╔══

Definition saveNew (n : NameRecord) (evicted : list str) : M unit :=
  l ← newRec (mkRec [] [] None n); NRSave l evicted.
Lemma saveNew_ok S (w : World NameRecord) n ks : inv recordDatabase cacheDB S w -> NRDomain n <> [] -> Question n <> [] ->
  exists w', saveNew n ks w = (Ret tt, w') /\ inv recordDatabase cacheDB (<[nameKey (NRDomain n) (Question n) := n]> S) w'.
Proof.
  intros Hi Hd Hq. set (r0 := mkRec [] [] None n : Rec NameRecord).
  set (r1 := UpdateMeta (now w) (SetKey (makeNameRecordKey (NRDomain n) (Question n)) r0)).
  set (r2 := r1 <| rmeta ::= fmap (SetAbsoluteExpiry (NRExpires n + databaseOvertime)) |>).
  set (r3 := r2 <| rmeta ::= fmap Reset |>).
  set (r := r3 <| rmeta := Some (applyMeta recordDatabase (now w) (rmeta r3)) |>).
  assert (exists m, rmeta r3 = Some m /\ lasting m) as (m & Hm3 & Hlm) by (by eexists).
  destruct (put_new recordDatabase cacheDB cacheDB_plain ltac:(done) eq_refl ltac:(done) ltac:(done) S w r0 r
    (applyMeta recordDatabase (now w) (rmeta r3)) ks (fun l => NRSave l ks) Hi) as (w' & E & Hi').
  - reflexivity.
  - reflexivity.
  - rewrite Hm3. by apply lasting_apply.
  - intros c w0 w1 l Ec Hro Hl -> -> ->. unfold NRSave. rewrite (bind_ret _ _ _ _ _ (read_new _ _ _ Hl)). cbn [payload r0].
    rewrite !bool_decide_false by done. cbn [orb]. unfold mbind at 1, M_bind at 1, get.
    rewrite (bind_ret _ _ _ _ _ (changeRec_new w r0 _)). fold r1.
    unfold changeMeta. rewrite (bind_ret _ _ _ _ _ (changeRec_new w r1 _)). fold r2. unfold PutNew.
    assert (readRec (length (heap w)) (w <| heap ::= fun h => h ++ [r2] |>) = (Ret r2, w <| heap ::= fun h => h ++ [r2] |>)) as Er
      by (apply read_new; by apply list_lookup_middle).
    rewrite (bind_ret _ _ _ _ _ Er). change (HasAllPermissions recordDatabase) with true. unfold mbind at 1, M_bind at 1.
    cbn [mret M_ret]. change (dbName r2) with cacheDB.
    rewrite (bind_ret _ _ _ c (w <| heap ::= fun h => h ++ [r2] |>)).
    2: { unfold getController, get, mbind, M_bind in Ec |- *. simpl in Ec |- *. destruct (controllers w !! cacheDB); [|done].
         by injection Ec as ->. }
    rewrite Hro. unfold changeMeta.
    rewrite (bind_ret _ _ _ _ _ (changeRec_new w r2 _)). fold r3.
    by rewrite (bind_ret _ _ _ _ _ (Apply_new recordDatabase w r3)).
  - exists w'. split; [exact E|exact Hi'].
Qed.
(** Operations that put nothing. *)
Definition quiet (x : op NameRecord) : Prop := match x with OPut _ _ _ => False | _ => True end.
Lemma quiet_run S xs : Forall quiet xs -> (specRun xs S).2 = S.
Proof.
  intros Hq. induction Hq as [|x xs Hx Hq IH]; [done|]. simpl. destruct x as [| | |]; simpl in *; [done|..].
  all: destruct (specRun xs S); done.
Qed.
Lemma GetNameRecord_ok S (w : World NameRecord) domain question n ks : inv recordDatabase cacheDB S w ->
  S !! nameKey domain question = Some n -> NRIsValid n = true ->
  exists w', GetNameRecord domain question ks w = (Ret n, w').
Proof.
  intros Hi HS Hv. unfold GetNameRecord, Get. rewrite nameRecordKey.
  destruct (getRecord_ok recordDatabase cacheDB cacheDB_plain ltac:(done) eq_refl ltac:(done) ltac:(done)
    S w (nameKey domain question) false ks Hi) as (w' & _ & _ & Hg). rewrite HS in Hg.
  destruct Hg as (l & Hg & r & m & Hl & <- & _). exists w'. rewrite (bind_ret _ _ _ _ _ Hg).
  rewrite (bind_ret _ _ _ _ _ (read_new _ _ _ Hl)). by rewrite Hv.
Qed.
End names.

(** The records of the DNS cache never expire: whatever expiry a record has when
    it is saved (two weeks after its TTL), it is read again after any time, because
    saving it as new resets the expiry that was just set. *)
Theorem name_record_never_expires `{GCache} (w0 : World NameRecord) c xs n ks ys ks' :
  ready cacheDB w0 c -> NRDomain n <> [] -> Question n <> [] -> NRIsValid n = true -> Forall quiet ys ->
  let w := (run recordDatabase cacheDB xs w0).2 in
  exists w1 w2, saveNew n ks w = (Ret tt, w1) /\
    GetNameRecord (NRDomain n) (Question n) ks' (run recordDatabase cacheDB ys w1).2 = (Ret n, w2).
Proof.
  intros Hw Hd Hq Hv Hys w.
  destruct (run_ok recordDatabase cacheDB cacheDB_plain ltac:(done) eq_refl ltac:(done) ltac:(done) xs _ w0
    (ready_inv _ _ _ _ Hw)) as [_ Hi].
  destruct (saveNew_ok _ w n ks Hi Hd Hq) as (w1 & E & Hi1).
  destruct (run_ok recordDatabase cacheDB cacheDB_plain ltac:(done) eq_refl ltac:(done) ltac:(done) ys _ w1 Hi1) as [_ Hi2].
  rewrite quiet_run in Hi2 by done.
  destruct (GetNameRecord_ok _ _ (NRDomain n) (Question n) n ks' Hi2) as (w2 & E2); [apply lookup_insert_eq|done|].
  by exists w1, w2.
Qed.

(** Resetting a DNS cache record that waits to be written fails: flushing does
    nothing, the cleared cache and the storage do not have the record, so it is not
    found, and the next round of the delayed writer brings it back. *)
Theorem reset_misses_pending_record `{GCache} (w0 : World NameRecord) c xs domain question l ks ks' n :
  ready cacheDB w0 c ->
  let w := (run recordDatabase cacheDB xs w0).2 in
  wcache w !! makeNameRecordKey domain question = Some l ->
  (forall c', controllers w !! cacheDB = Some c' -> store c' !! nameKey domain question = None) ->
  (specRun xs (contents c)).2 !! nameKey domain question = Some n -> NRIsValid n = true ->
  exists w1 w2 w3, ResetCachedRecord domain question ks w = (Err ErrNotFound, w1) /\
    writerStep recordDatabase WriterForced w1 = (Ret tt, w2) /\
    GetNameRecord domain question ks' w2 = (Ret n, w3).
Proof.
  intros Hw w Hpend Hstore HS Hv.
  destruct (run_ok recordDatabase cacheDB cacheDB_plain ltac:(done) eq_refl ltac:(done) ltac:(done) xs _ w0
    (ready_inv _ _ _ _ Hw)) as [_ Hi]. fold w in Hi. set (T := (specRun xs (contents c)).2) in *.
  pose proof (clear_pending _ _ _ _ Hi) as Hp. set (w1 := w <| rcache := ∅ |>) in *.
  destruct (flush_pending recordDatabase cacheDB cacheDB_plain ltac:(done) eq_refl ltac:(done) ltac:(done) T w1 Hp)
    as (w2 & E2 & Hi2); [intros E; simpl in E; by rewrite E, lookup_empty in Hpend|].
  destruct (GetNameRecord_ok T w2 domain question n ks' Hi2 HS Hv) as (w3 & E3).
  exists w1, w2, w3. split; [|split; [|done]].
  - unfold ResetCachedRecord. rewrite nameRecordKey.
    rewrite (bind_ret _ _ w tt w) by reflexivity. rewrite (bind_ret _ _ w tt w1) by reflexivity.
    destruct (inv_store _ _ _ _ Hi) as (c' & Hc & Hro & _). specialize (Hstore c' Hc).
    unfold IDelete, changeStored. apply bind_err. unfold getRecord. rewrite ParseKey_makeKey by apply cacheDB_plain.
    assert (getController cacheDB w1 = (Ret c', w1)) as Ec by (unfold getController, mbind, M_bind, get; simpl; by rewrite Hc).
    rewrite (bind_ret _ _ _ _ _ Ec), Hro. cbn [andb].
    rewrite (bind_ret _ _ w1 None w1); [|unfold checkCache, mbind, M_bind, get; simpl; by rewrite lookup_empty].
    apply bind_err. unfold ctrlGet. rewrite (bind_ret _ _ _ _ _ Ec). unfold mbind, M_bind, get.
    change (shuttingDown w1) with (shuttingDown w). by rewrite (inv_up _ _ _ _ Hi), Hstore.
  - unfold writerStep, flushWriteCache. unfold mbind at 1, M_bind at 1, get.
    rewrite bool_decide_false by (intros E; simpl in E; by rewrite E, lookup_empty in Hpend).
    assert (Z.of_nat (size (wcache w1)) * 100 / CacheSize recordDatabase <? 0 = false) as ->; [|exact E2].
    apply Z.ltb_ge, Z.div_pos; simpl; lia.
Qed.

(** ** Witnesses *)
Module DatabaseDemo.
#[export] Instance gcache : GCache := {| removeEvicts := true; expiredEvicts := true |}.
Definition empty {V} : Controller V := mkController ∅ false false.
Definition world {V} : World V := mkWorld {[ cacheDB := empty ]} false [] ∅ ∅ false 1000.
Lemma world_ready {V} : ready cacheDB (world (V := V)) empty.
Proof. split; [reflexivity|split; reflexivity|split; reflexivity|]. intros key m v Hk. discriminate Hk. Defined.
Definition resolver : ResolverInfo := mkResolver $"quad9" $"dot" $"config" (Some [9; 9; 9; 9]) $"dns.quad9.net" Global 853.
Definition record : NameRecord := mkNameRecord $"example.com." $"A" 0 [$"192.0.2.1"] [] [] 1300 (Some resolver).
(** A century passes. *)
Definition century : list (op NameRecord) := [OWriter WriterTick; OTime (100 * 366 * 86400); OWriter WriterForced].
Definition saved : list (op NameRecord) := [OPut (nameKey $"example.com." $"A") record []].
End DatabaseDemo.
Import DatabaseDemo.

╚══
╔══

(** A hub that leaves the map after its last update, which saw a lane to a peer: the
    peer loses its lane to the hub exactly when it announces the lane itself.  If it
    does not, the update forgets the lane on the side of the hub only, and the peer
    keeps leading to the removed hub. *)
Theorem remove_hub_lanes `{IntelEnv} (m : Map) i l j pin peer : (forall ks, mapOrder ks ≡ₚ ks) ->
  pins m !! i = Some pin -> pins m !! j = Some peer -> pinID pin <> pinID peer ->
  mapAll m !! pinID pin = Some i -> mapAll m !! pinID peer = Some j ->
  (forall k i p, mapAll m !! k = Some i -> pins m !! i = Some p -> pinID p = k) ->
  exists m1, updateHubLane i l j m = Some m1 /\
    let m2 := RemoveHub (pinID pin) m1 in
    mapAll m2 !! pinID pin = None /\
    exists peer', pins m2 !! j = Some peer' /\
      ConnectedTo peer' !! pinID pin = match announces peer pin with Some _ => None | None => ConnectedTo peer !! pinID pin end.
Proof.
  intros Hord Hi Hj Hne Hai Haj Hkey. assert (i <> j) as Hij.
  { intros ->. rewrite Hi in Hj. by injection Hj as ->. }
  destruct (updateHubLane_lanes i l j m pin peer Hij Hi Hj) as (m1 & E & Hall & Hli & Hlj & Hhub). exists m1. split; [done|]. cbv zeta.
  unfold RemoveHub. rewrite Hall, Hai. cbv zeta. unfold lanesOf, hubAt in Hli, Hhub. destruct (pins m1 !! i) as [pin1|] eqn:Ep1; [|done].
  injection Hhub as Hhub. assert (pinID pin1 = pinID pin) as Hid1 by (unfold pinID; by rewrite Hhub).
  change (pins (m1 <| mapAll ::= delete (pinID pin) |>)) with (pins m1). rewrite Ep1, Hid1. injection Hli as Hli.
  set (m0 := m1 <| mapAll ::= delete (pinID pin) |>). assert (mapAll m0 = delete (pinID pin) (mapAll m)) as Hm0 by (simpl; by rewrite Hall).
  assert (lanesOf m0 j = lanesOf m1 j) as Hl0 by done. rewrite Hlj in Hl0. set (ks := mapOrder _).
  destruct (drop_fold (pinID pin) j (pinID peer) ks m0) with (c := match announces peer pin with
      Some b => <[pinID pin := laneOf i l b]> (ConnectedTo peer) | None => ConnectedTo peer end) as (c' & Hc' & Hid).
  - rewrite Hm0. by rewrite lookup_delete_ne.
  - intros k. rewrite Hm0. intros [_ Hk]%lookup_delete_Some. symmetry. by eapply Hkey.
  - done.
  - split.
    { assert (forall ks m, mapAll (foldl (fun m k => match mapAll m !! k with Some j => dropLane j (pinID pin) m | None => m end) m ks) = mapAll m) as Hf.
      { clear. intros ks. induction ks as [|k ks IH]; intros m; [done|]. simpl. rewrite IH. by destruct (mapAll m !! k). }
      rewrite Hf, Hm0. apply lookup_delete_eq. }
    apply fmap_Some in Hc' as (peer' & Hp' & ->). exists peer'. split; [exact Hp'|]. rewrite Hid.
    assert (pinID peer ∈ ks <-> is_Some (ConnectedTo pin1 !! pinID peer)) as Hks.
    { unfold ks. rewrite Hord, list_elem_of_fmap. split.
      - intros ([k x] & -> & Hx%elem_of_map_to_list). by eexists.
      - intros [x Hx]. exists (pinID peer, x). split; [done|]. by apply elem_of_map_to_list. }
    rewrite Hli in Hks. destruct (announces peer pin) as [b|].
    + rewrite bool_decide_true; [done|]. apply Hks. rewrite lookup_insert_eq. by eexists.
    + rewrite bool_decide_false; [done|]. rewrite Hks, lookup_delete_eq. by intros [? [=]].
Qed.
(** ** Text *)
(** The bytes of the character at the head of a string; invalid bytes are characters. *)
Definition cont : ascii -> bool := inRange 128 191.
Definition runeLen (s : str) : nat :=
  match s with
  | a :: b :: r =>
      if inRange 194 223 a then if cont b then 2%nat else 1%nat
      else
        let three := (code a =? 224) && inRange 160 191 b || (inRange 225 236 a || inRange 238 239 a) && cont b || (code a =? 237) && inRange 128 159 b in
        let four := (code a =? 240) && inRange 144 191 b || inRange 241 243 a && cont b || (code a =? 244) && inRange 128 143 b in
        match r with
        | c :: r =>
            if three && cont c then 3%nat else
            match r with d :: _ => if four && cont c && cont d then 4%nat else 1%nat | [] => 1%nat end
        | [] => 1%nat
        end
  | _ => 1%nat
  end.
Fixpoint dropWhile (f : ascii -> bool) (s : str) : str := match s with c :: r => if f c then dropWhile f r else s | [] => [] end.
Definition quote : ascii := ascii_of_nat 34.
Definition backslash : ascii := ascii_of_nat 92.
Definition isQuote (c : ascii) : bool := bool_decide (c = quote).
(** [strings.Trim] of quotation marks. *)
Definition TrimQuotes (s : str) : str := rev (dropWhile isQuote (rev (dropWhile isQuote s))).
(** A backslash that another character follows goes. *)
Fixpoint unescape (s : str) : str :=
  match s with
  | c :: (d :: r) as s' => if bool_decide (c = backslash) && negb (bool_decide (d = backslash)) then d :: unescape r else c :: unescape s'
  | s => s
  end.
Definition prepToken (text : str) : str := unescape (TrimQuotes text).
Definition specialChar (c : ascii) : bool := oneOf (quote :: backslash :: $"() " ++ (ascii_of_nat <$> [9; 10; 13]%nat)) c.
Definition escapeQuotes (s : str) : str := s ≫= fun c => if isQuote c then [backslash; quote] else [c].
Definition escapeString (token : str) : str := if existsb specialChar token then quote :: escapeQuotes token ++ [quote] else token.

╚══
╔══

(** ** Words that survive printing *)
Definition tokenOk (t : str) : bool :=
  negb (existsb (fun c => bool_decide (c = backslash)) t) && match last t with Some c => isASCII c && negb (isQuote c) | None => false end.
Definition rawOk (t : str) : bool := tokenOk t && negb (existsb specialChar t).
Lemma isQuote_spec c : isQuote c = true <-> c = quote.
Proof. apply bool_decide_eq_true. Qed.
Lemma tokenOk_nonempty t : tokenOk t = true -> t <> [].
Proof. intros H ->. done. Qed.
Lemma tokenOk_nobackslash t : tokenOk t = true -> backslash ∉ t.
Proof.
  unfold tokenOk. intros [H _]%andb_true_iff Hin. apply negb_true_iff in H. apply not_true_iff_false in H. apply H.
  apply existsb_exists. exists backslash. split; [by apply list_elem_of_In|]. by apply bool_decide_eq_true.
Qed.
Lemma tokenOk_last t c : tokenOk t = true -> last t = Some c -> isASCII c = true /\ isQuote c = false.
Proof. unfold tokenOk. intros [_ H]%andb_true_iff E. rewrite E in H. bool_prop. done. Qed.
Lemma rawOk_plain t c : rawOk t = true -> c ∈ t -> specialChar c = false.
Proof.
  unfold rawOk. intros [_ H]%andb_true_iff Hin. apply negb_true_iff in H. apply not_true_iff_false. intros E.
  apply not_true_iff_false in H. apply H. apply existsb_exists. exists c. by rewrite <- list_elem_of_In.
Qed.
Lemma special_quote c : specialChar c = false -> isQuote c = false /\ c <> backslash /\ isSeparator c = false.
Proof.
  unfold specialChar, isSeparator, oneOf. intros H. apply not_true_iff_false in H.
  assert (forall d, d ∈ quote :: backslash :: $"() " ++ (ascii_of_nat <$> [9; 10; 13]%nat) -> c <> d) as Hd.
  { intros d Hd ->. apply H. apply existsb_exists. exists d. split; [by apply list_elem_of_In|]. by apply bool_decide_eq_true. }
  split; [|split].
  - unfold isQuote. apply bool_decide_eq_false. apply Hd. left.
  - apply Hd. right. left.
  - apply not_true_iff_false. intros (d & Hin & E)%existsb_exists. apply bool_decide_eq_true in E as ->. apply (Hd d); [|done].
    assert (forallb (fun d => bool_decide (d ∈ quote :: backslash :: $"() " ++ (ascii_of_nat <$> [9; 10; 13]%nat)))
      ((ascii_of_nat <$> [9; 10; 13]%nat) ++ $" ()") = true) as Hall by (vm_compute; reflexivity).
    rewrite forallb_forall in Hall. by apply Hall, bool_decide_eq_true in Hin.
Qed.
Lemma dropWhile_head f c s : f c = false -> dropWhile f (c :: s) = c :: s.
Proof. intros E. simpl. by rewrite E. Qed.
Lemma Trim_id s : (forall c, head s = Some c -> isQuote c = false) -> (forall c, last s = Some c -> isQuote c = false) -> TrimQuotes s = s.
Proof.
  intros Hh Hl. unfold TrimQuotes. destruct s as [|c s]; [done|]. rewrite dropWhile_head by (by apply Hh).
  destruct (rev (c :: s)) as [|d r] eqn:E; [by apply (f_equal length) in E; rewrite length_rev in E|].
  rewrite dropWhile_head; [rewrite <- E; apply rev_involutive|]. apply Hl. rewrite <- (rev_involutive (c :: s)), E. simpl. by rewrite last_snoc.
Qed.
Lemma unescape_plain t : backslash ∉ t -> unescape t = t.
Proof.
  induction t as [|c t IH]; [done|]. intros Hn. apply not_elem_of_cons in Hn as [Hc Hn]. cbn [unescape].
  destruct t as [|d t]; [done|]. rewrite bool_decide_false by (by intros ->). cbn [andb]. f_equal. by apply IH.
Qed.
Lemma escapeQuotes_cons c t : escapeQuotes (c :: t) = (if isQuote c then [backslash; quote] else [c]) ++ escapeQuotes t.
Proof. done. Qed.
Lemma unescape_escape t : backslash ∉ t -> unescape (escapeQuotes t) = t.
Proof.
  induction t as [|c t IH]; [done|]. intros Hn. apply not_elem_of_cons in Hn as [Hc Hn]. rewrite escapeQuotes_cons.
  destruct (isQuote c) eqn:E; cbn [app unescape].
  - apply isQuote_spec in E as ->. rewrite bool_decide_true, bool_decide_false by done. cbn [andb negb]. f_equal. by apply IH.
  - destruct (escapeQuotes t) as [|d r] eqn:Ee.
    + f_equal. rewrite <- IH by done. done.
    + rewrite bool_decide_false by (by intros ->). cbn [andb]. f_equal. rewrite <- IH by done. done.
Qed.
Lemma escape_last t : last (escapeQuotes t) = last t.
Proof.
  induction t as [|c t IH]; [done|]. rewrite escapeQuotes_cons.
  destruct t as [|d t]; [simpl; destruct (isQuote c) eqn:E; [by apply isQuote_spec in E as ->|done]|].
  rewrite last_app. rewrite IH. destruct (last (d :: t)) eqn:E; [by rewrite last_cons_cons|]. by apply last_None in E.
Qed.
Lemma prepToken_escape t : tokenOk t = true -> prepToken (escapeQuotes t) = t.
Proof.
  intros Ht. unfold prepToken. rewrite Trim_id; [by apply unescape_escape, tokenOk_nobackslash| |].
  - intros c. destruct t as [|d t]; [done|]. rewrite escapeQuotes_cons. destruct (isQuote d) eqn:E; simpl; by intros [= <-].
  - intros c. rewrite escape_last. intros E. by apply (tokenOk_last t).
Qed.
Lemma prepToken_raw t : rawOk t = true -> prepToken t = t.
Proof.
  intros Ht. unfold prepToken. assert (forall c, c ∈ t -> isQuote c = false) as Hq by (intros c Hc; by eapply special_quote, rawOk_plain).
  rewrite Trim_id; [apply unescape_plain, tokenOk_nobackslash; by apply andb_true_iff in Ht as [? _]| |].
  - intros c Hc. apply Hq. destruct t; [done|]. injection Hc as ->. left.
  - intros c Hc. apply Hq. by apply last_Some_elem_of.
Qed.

╚══

# Requirement
Copy the lines above exactly, beginning at the line that has "clear. intros ks." and stopping after the line that has "if three &&", and omit the rest.

# Answer for this exercise
      { clear. intros ks. induction ks as [|k ks IH]; intros m; [done|]. simpl. rewrite IH. by destruct (mapAll m !! k). }
      rewrite Hf, Hm0. apply lookup_delete_eq. }
    apply fmap_Some in Hc' as (peer' & Hp' & ->). exists peer'. split; [exact Hp'|]. rewrite Hid.
    assert (pinID peer ∈ ks <-> is_Some (ConnectedTo pin1 !! pinID peer)) as Hks.
    { unfold ks. rewrite Hord, list_elem_of_fmap. split.
      - intros ([k x] & -> & Hx%elem_of_map_to_list). by eexists.
      - intros [x Hx]. exists (pinID peer, x). split; [done|]. by apply elem_of_map_to_list. }
    rewrite Hli in Hks. destruct (announces peer pin) as [b|].
    + rewrite bool_decide_true; [done|]. apply Hks. rewrite lookup_insert_eq. by eexists.
    + rewrite bool_decide_false; [done|]. rewrite Hks, lookup_delete_eq. by intros [? [=]].
Qed.
(** ** Text *)
(** The bytes of the character at the head of a string; invalid bytes are characters. *)
Definition cont : ascii -> bool := inRange 128 191.
Definition runeLen (s : str) : nat :=
  match s with
  | a :: b :: r =>
      if inRange 194 223 a then if cont b then 2%nat else 1%nat
      else
        let three := (code a =? 224) && inRange 160 191 b || (inRange 225 236 a || inRange 238 239 a) && cont b || (code a =? 237) && inRange 128 159 b in
        let four := (code a =? 240) && inRange 144 191 b || inRange 241 243 a && cont b || (code a =? 244) && inRange 128 143 b in
        match r with
        | c :: r =>
            if three && cont c then 3%nat else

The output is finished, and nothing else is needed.